:: The problem ::
Every line below that contains "then" is to be copied.

(Stored items from a collection)
(* ===== verification/PeersFacts.v ===== *)
(** Facts about the peers of a node: the tracker under any interleaving, the backoff, the
    rotation, the file of peers, one synchronisation, and sizes. *)
From Stdlib Require Import String.
From S2P Require FlatFile FlatFileFacts BluetoothFacts RelayFacts.
From S2P Require Import Prelude Codec Block Store Bloom Text Net Lan GeoIP Relay Peers.

(** ** The backoff *)

Lemma shift_one_spec n : 0 <= n -> shift_one n =
  Some (if n <=? 62 then 2 ^ n else if n =? 63 then - 2 ^ 63 else 0).
Proof.
  intros Hn. unfold shift_one. rewrite (proj2 (Z.ltb_ge n 0)) by done.
  destruct (Z.leb_spec n 62).
  - rewrite (proj2 (Z.leb_gt 64 n)) by lia. rewrite to_s64_id; [done|].
    pose proof (Z.pow_le_mono_r 2 n 62 ltac:(lia) ltac:(lia)). pose proof (Z.pow_pos_nonneg 2 n ltac:(lia) Hn).
    unfold in_s64. lia.
  - destruct (Z.eqb_spec n 63) as [->|]; [done|]. by rewrite (proj2 (Z.leb_le 64 n)) by lia.
Qed.

(** The rounds a peer is passed over after its [f]-th failure in a row. *)
Definition backoff (f : Z) : Z := if f <=? 62 then Z.min (2 ^ f) maxBackoffRounds else if f =? 63 then - 2 ^ 63 else 0.

Lemma pull_failed_spec st : 0 <= failures st < 2 ^ 63 - 1 ->
  pull_failed st = Some {| skipRounds := backoff (failures st + 1); failures := failures st + 1;
                           pullSince := pullSince st; pushSince := pushSince st |}.
Proof.
  intros Hf. unfold pull_failed. rewrite to_s64_id by (unfold in_s64; lia). rewrite shift_one_spec by lia.
  unfold backoff, maxBackoffRounds. destruct (Z.leb_spec (failures st + 1) 62).
  - destruct (Z.ltb_spec 64 (2 ^ (failures st + 1))); do 2 f_equal; lia.
  - by destruct (Z.eqb_spec (failures st + 1) 63).
Qed.

(** Each failed pull doubles the rounds a peer is passed over, up to 64, and keeps both
    its times; a pull that succeeds clears both counters.  But the shift overflows: the 63rd
    failure in a row gives a negative number of rounds, with which the peer is tried in every
    round yet never gossiped, and from the 64th on there is no backoff at all. *)
Theorem backoff_spec u st e t pt :
  known pt !! u = Some st -> 0 <= failures st < 2 ^ 63 - 1 ->
  let f := failures st + 1 in
  (exists pt', record_pull u (Some e) t pt = Some pt' /\
     known pt' !! u = Some {| skipRounds := if f <=? 5 then 2 ^ f else if f <=? 62 then 64 else if f =? 63 then - 2 ^ 63 else 0;
                              failures := f; pullSince := pullSince st; pushSince := pushSince st |} /\
     (forall v, v <> u -> known pt' !! v = known pt !! v)) /\
  (exists pt', record_pull u None t pt = Some pt' /\
     known pt' !! u = Some {| skipRounds := 0; failures := 0; pullSince := t; pushSince := pushSince st |} /\
     (forall v, v <> u -> known pt' !! v = known pt !! v)).
Proof.
  intros Hst Hf f. unfold record_pull. rewrite Hst. split.
  - rewrite pull_failed_spec by done. cbn [fmap option_fmap option_map]. eexists. split; [reflexivity|].
    cbn [known with_known]. split; [|by intros v Hv; rewrite lookup_insert_ne].
    rewrite lookup_insert_eq. do 2 f_equal. unfold backoff, maxBackoffRounds. fold f.
    destruct (Z.leb_spec f 62); [|by destruct (Z.leb_spec f 5); [lia|]].
    destruct (Z.leb_spec f 5).
    + pose proof (Z.pow_le_mono_r 2 f 5 ltac:(lia) ltac:(lia)). lia.
    + pose proof (Z.pow_le_mono_r 2 6 f ltac:(lia) ltac:(lia)). lia.
  - eexists. split; [reflexivity|]. cbn [known with_known]. split; [by rewrite lookup_insert_eq|].
    by intros v Hv; rewrite lookup_insert_ne.
Qed.

(** ** One round *)

Definition one_round_less (st : peerState) : peerState :=
  if 0 <? skipRounds st then
    {| skipRounds := skipRounds st - 1; failures := failures st; pullSince := pullSince st; pushSince := pushSince st |}
  else st.

Lemma tick_fold_lookup order m ready v :
  NoDup order ->
  (foldl (fun acc u => tick_peer u acc) (m, ready) order).1 !! v
  = (if bool_decide (v ∈ order) then one_round_less <$> m !! v else m !! v).
Proof.
  revert m ready. induction order as [|u order IH]; intros m ready Hn; cbn [foldl]; [done|].
  apply NoDup_cons in Hn as [Hu Hn]. unfold tick_peer at 2. destruct (m !! u) as [st|] eqn:E.
  - destruct (Z.ltb_spec 0 (skipRounds st)) as [Hs|Hs]; rewrite IH by done.
    + destruct (decide (v = u)) as [->|Hv].
      * rewrite bool_decide_eq_false_2 by done. rewrite bool_decide_eq_true_2 by by left.
        rewrite lookup_insert_eq, E. cbn. unfold one_round_less. by rewrite (proj2 (Z.ltb_lt _ _)).
      * rewrite lookup_insert_ne by done. by rewrite (bool_decide_ext (v ∈ u :: order) (v ∈ order))
          by (rewrite elem_of_cons; naive_solver).
    + destruct (decide (v = u)) as [->|Hv].
      * rewrite bool_decide_eq_false_2 by done. rewrite bool_decide_eq_true_2 by by left.
        rewrite E. cbn. unfold one_round_less. by rewrite (proj2 (Z.ltb_ge _ _)).
      * by rewrite (bool_decide_ext (v ∈ u :: order) (v ∈ order)) by (rewrite elem_of_cons; naive_solver).
  - rewrite IH by done. destruct (decide (v = u)) as [->|Hv].
    + rewrite bool_decide_eq_false_2 by done. rewrite bool_decide_eq_true_2 by by left. by rewrite E.
    + by rewrite (bool_decide_ext (v ∈ u :: order) (v ∈ order)) by (rewrite elem_of_cons; naive_solver).
Qed.

Definition is_ready (m : gmap bytes peerState) (u : bytes) : bool :=
  match m !! u with Some st => negb (0 <? skipRounds st) | None => false end.

Lemma tick_fold_ready order m ready :
  NoDup order ->
  (foldl (fun acc u => tick_peer u acc) (m, ready) order).2 = ready ++ filter (fun u => is_ready m u = true) order.
Proof.
  revert m ready. induction order as [|u order IH]; intros m ready Hn; cbn [foldl]; [by rewrite app_nil_r|].
  apply NoDup_cons in Hn as [Hu Hn]. rewrite filter_cons. unfold tick_peer at 2.
  assert (is_ready m u = match m !! u with Some st => negb (0 <? skipRounds st) | None => false end) as Eu by done.
  destruct (m !! u) as [st|]; [|by rewrite IH, decide_False by (done || by rewrite Eu)].
  destruct (0 <? skipRounds st); cbn [negb] in Eu.
  - rewrite IH, decide_False by (done || by rewrite Eu). f_equal. apply filter_ext. intros v Hv.
    unfold is_ready. rewrite lookup_insert_ne; [done|]. by intros ->.
  - rewrite IH, decide_True by (done || by rewrite Eu). by rewrite <- app_assoc.
Qed.

Lemma tick_spec order pt : iterates order (known pt) ->
  known (tick order pt).1 = one_round_less <$> known pt /\
  (tick order pt).2 = filter (fun u => is_ready (known pt) u = true) order.
Proof.
  intros [Hn Ho]. unfold tick.
  pose proof (tick_fold_ready order (known pt) [] Hn) as Hr.
  pose proof (fun v => tick_fold_lookup order (known pt) [] v Hn) as Hl.
  destruct (foldl _ _ _) as [m ready]. cbn [fst snd] in *. split; [|done]. cbn [known with_known]. apply map_eq.
  intros v. rewrite Hl, lookup_fmap. case_bool_decide as Hv; [done|].
  destruct (known pt !! v) as [st|] eqn:E; [|done]. exfalso. apply Hv, Ho. by rewrite E.
Qed.

(** ** The invariant of the tracker *)

Definition peer_ok (n : Z) (st : peerState) : Prop :=
  0 <= failures st <= n /\ (failures st <= 62 -> 0 <= skipRounds st <= Z.min (2 ^ failures st) maxBackoffRounds) /\
  (failures st = 0 -> skipRounds st = 0).

Record tracker_ok (n : Z) (pt : peerTracker) : Prop := {
  ok_size : (size (known pt) <= maxPeers)%nat;
  ok_self : advertiseURL pt <> [] -> known pt !! advertiseURL pt = None;
  ok_peers : map_Forall (fun _ st => peer_ok n st) (known pt);
}.

Lemma new_peer_ok n : 0 <= n -> peer_ok n new_peer.
Proof. intros Hn. unfold peer_ok, maxBackoffRounds. split_and!; cbn; [lia|lia|lia|done]. Qed.

Lemma peer_ok_mono n m st : n <= m -> peer_ok n st -> peer_ok m st.
Proof. intros Hnm (H1 & H2 & H3). split_and!; [lia|lia|auto..]. Qed.

Lemma addPeer_spec u pt :
  let '(pt', added) := addPeer u pt in
  pt' = (if added then with_known pt (<[u := new_peer]> (known pt)) else pt) /\
  (added = true <-> ~ (advertiseURL pt <> [] /\ u = advertiseURL pt) /\ known pt !! u = None /\ (size (known pt) < maxPeers)%nat).
Proof.
  unfold addPeer. destruct (bool_decide (advertiseURL pt <> []) && bool_decide (u = advertiseURL pt)) eqn:E.
  - apply andb_true_iff in E as [E1%bool_decide_eq_true E2%bool_decide_eq_true]. split; [done|]. split; [done|].
    intros [Hn _]. by destruct Hn.
  - assert (~ (advertiseURL pt <> [] /\ u = advertiseURL pt)) as Hn.
    { intros [H1 H2]. rewrite !bool_decide_eq_true_2 in E by done. done. }
    destruct (known pt !! u) as [st|]; [split; [done|]; split; [done|]; by intros (_ & ? & _)|].
    destruct (Nat.ltb_spec (size (known pt)) maxPeers); split; try done. split; [done|]. intros (_ & _ & Hlt). lia.
Qed.

Lemma addPeer_ok n u pt : 0 <= n -> tracker_ok n pt -> tracker_ok n (fst (addPeer u pt)).
Proof.
  intros Hn [H1 H2 H3]. pose proof (addPeer_spec u pt) as Ha. destruct (addPeer u pt) as [pt' added].
  destruct Ha as [-> Ha]. cbn [fst]. destruct added; [|done]. destruct (proj1 Ha eq_refl) as (Hs & Hu & Hsz). split.
  - cbn [known with_known]. rewrite map_size_insert_None by done. lia.
  - cbn [known with_known advertiseURL]. intros Hne. rewrite lookup_insert_ne by (intros ->; by apply Hs). auto.
  - cbn [known with_known]. apply map_Forall_insert_2; [by apply new_peer_ok|done].
Qed.

Lemma update_ok n m u st pt : n <= m -> tracker_ok n pt -> is_Some (known pt !! u) -> peer_ok m st ->
  tracker_ok m (with_known pt (<[u := st]> (known pt))).
Proof.
  intros Hnm [H1 H2 H3] Hu Hst. split.
  - cbn [known with_known]. by rewrite map_size_insert_Some.
  - cbn [known with_known advertiseURL]. intros Hne. rewrite lookup_insert_ne; [auto|]. intros ->. rewrite H2 in Hu by done. by destruct Hu.
  - cbn [known with_known]. apply map_Forall_insert_2; [done|]. eapply map_Forall_impl; [exact H3|].
    intros. by eapply peer_ok_mono.
Qed.

Lemma tracker_ok_mono n m pt : n <= m -> tracker_ok n pt -> tracker_ok m pt.
Proof.
  intros Hnm [H1 H2 H3]. split; [done|done|]. eapply map_Forall_impl; [exact H3|]. intros. by eapply peer_ok_mono.
Qed.

Lemma backoff_bounds f : 1 <= f <= 62 -> 0 <= backoff f <= Z.min (2 ^ f) maxBackoffRounds.
Proof.
  intros Hf. unfold backoff, maxBackoffRounds. rewrite (proj2 (Z.leb_le f 62)) by lia.
  pose proof (Z.pow_pos_nonneg 2 f ltac:(lia) ltac:(lia)). lia.
Qed.

Lemma failed_ok n st st' : 0 <= n < 2 ^ 63 - 1 -> peer_ok n st -> pull_failed st = Some st' -> peer_ok (n + 1) st'.
Proof.
  intros Hn (H1 & H2 & H3). rewrite pull_failed_spec by lia. intros [= <-]. split_and!; cbn [failures skipRounds].
  - lia.
  - lia.
  - intros Hf. apply backoff_bounds. lia.
  - lia.
Qed.

Lemma one_round_less_ok n st : peer_ok n st -> peer_ok n (one_round_less st).
Proof.
  intros (H1 & H2 & H3). unfold one_round_less. destruct (Z.ltb_spec 0 (skipRounds st)); [|done].
  split_and!; cbn [failures skipRounds]; [lia|lia|lia|intros E%H3; lia].
Qed.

:: Final answer ::
  Some (if n <=? 62 then 2 ^ n else if n =? 63 then - 2 ^ 63 else 0).
Definition backoff (f : Z) : Z := if f <=? 62 then Z.min (2 ^ f) maxBackoffRounds else if f =? 63 then - 2 ^ 63 else 0.
     known pt' !! u = Some {| skipRounds := if f <=? 5 then 2 ^ f else if f <=? 62 then 64 else if f =? 63 then - 2 ^ 63 else 0;
  if 0 <? skipRounds st then
  = (if bool_decide (v ∈ order) then one_round_less <$> m !! v else m !! v).
  pt' = (if added then with_known pt (<[u := new_peer]> (known pt)) else pt) /\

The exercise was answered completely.